The absolute last thing I want to do is download and parse all of the content myself (i.e. create my own spider). Once I learned that Wget writes to stderr by default, I was able to redirect it to stdout and filter the output appropriately.
wget --spider --force-html -r -l2 $url 2>&1 \
| grep '^--' | awk '{ print $3 }' \
| grep -v '\.\(css\|js\|png\|gif\|jpg\)$' \
> urls.m3u
This gives me a list of the content resource (resources that aren't images, CSS or JS source files) URIs that are spidered. From there, I can send the URIs off to a third party tool for processing to meet my needs.
The output still needs to be streamlined slightly (it produces duplicates as it's shown above), but it's almost there and I haven't had to do any parsing myself.
Create a few regular expressions to extract the addresses from all
<a href="(ADDRESS_IS_HERE)">.
Here is the solution I would use:
wget -q http://example.com -O - | \
tr "\t\r\n'" ' "' | \
grep -i -o '<a[^>]\+href[ ]*=[ \t]*"\(ht\|f\)tps\?:[^"]\+"' | \
sed -e 's/^.*"\([^"]\+\)".*$/\1/g'
This will output all http, https, ftp, and ftps links from a webpage. It will not give you relative urls, only full urls.
Explanation regarding the options used in the series of piped commands:
wget -q makes it not have excessive output (quiet mode).

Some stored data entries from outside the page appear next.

(* ===== verification/Monitor.v ===== *)
(** * Monitor: monitor CRUD, slugs and the monitor list (store/monitor.go, store/slug.go)

    [CreateMonitor] retries slug collisions, [UpdateMonitor] writes the row and
    its config_change event in one transaction, [ListMonitors] pages by the
    (created_at, id) cursor.  A JSON column's text is taken as it is given. *)
From S2P Require Import Prelude GoLib Calendar Models Extern Store Queries Logic Demo Schedule Convert Checkin Scheduler Paging.
Local Open Scope Z_scope.
Local Open Scope ping_scope.

(** ** Slugs (store/slug.go) *)

Definition slugLen : nat := 16.

(** The bits of a byte, most significant first. *)
Definition byte_bits (c : ascii) : list bool :=
  match c with Ascii a0 a1 a2 a3 a4 a5 a6 a7 => [a7; a6; a5; a4; a3; a2; a1; a0] end.

Fixpoint string_bits (s : string) : list bool :=
  match s with EmptyString => [] | String c r => byte_bits c ++ string_bits r end.

(** The alphabet of base32.StdEncoding: A-Z 2-7. *)
Definition enc32 (a b c d e : bool) : ascii :=
  let i := (16 * N.b2n a + 8 * N.b2n b + 4 * N.b2n c + 2 * N.b2n d + N.b2n e)%N in
  ascii_of_N (if i <? 26 then 65 + i else 24 + i)%N.

(** Unpadded base32 of a bit string; a short final group is filled with zeros. *)
Fixpoint base32_bits (l : list bool) : string :=
  match l with
  | a :: b :: c :: d :: e :: r => String (enc32 a b c d e) (base32_bits r)
  | [a; b; c; d] => String (enc32 a b c d false) ""
  | [a; b; c] => String (enc32 a b c false false) ""
  | [a; b] => String (enc32 a b false false false) ""
  | [a] => String (enc32 a false false false false) ""
  | [] => ""
  end.

(** [base32.StdEncoding.WithPadding(base32.NoPadding).EncodeToString(s)]. *)
Definition base32_encode (s : string) : string := base32_bits (string_bits s).

(** [strings.ToLower] on ASCII text. *)
Definition lower (c : ascii) : ascii :=
  let n := N_of_ascii c in if ((65 <=? n) && (n <=? 90))%N then ascii_of_N (n + 32) else c.

Fixpoint to_lower (s : string) : string :=
  match s with EmptyString => "" | String c r => String (lower c) (to_lower r) end.

Definition slug_of_bytes (buf : string) : string :=
  to_lower (String.substring 0 slugLen (base32_encode buf)).

Definition generateSlug : Prog string :=
  let! buf := wrap "store: generate slug" (rand_Read ((slugLen * 5 + 7) / 8)) in
  ret (slug_of_bytes buf).

(** ** The list cursor *)

Section cursor.
Context `{Extern}.

Definition encodeCursor (createdAt : Time) (id : UUID) : string :=
  b64_encode (FormatRFC3339Nano createdAt +:+ String "|" (uuid_string id)).

(** [strings.SplitN(s, "|", 2)] when it has two parts. *)
Fixpoint cut_bar (s : string) : option (string * string) :=
  match s with
  | EmptyString => None
  | String c r => if Ascii.eqb c "|" then Some ("", r)
                  else '(a, b) ← cut_bar r; Some (String c a, b)
  end.

Definition decodeCursor (cursor : string) : Res (Time * UUID) :=
  match b64_decode cursor with
  | None => Err (EWrap "decode cursor" (EMsg "illegal base64 data"))
  | Some raw =>
      match cut_bar raw with
      | None => Err (EMsg "malformed cursor")
      | Some (ts, ids) =>
          match ParseRFC3339Nano ts with
          | None => Err (EWrap "parse cursor timestamp" (EMsg "parsing time"))
          | Some createdAt =>
              match pgUUID ids with
              | Err e => Err (EWrap "parse cursor id" e)
              | Ok id => Ok (createdAt, id)
              end
          end
      end
  end.
End cursor.

(** ** Operations (store/monitor.go) *)

Definition maxSlugRetries : nat := 5.

Record MonitorPage := mkMonitorPage {
  mp_Monitors : list store_Monitor;
  mp_NextCursor : string
}.

Record ListMonitorsFilter := mkListMonitorsFilter {
  lf_Search : string;
  lf_Kind : string;
  lf_DisplayState : string
}.

Record store_DailyStat := mk_store_DailyStat {
  ds_Day : Time;
  ds_Checkins : Z;
  ds_Failures : Z;
  ds_DowntimeS : Z;
  ds_LatencyP50 : option Z;
  ds_LatencyP95 : option Z
}.

(** store.CreateMonitorParams *)
Record store_CreateMonitorParams := mk_store_CreateMonitorParams {
  scm_UserID : string;
  scm_Kind : string;
  scm_Name : string;
  scm_ScheduleKind : string;
  scm_PeriodS : option Z;
  scm_CronExpr : string;
  scm_TZ : string;
  scm_GraceS : option Z;
  scm_URL : string;
  scm_Method : string;
  scm_IntervalS : option Z;
  scm_TimeoutS : option Z;
  scm_FailThreshold : option Z;
  scm_HTTPConfig : option string;
  scm_AutoResume : option bool
}.

(** store.UpdateMonitorParams *)
Record store_UpdateMonitorParams := mk_store_UpdateMonitorParams {
  sum_Name : string;
  sum_ScheduleKind : string;
  sum_PeriodS : option Z;
  sum_CronExpr : string;
  sum_TZ : string;
  sum_GraceS : option Z;
  sum_URL : string;
  sum_Method : string;
  sum_IntervalS : option Z;
  sum_TimeoutS : option Z;
  sum_FailThreshold : option Z;
  sum_HTTPConfig : option string;
  sum_AutoResume : option bool
}.

(** The names of the fields a PATCH carries; [None] when it carries none. *)
Definition changedFieldsMeta (p : store_UpdateMonitorParams) : option EventMeta :=
  let add (name : string) (changed : bool) := if changed then [name] else [] in
  let set (s : string) := negb (String.eqb s "") in
  let fields :=
    add "name" (set (sum_Name p)) ++
    add "schedule_kind" (set (sum_ScheduleKind p)) ++
    add "period_s" (bool_decide (is_Some (sum_PeriodS p))) ++
    add "cron_expr" (set (sum_CronExpr p)) ++
    add "tz" (set (sum_TZ p)) ++
    add "grace_s" (bool_decide (is_Some (sum_GraceS p))) ++
    add "url" (set (sum_URL p)) ++
    add "method" (set (sum_Method p)) ++
    add "interval_s" (bool_decide (is_Some (sum_IntervalS p))) ++
    add "timeout_s" (bool_decide (is_Some (sum_TimeoutS p))) ++
    add "fail_threshold" (bool_decide (is_Some (sum_FailThreshold p))) ++
    add "http_config" (set (default "" (sum_HTTPConfig p))) ++
    add "auto_resume" (bool_decide (is_Some (sum_AutoResume p))) in
  match fields with [] => None | _ => Some (MetaFields fields) end.

Section monitor.
Context `{Extern}.

Definition create_params (userUUID : UUID) (p : store_CreateMonitorParams) (slug : string)
    : CreateMonitorParams :=
  mkCreateMonitorParams userUUID (scm_Kind p) slug (scm_Name p) (textOrNull (scm_ScheduleKind p))
    (scm_PeriodS p) (textOrNull (scm_CronExpr p)) (scm_TZ p) (scm_GraceS p) (textOrNull (scm_URL p))
    (textOrNull (scm_Method p)) (scm_IntervalS p) (scm_TimeoutS p) (scm_FailThreshold p)
    (scm_HTTPConfig p) (scm_AutoResume p).

(** [for range maxSlugRetries]. *)
Fixpoint create_attempts (n : nat) (userUUID : UUID) (p : store_CreateMonitorParams)
    : Prog store_Monitor :=
  match n with
  | O => throw (EMsg ("store: create monitor: exhausted " +:+ FormatInt (Z.of_nat maxSlugRetries)
                      +:+ " slug retries"))
  | S n' =>
      let! slug := generateSlug in
      let! r := attempt (stmt (db_CreateMonitor (create_params userUUID p slug))) in
      match r with
      | Ok row => ret (toMonitor row)
      | Err err => if negb (isUniqueViolation err) then throw (EWrap "store: create monitor" err)
                   else create_attempts n' userUUID p
      end
  end.

Definition CreateMonitor (p : store_CreateMonitorParams) : Prog store_Monitor :=
  let! userUUID := lift_res (pgUUID (scm_UserID p)) in
  create_attempts maxSlugRetries userUUID p.

Definition not_found : error := newHTTPError (ESentinel ErrNotFound) 404.
Definition forbidden : error := newHTTPError (ESentinel ErrForbidden) 403.
Definition invalid_cursor : error := newHTTPError (EMsg "invalid cursor") 400.

(** [if errors.Is(err, pgx.ErrNoRows) { 404 } else wrap]. *)
Definition no_rows_404 (context : string) (err : error) : error :=
  if error_is_no_rows err then not_found else EWrap context err.

(** An id that does not parse cannot name a row. *)
Definition uuid_or_404 (s : string) : Prog UUID := on_err (fun _ => not_found) (lift_res (pgUUID s)).

Definition GetMonitor (id callerUserID : string) : Prog store_Monitor :=
  let! idUUID := uuid_or_404 id in
  let! row := on_err (no_rows_404 "store: get monitor") (stmt (db_GetMonitorByID idUUID)) in
  if negb (String.eqb (uuid_string (m_user_id row)) callerUserID) then throw forbidden
  else ret (toMonitor row).

(** [rows[len(rows)-1]]: on no rows Go panics. *)
Definition last_row {R} (rows : list R) : Prog R :=
  match last rows with Some r => ret r | None => throw (EMsg "index out of range [-1]") end.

wget -O - makes it so that the downloaded file is echoed to stdout, rather than saved to disk.
tr is the unix character translator, used in this example to translate newlines and tabs to spaces, as well as convert single quotes into double quotes so we can simplify our regular expressions.
grep -i makes the search case-insensitive
grep -o makes it output only the matching portions.
sed is the Stream EDitor unix utility which allows for filtering and transformation operations.
sed -e just lets you feed it an expression.
Running this little script on "http://craigslist.org" yielded quite a long list of links:
http://blog.craigslist.org/
http://24hoursoncraigslist.com/subs/nowplaying.html
http://craigslistfoundation.org/
http://atlanta.craigslist.org/
http://austin.craigslist.org/
http://boston.craigslist.org/
http://chicago.craigslist.org/
http://cleveland.craigslist.org/
...
I've used a tool called xidel
xidel http://server -e '//a/#href' |
grep -v "http" |
sort -u |
xargs -L1 -I {} xidel http://server/{} -e '//a/#href' |
grep -v "http" | sort -u
A little hackish but gets you closer! This is only the first level. Imagine packing this up into a self recursive script!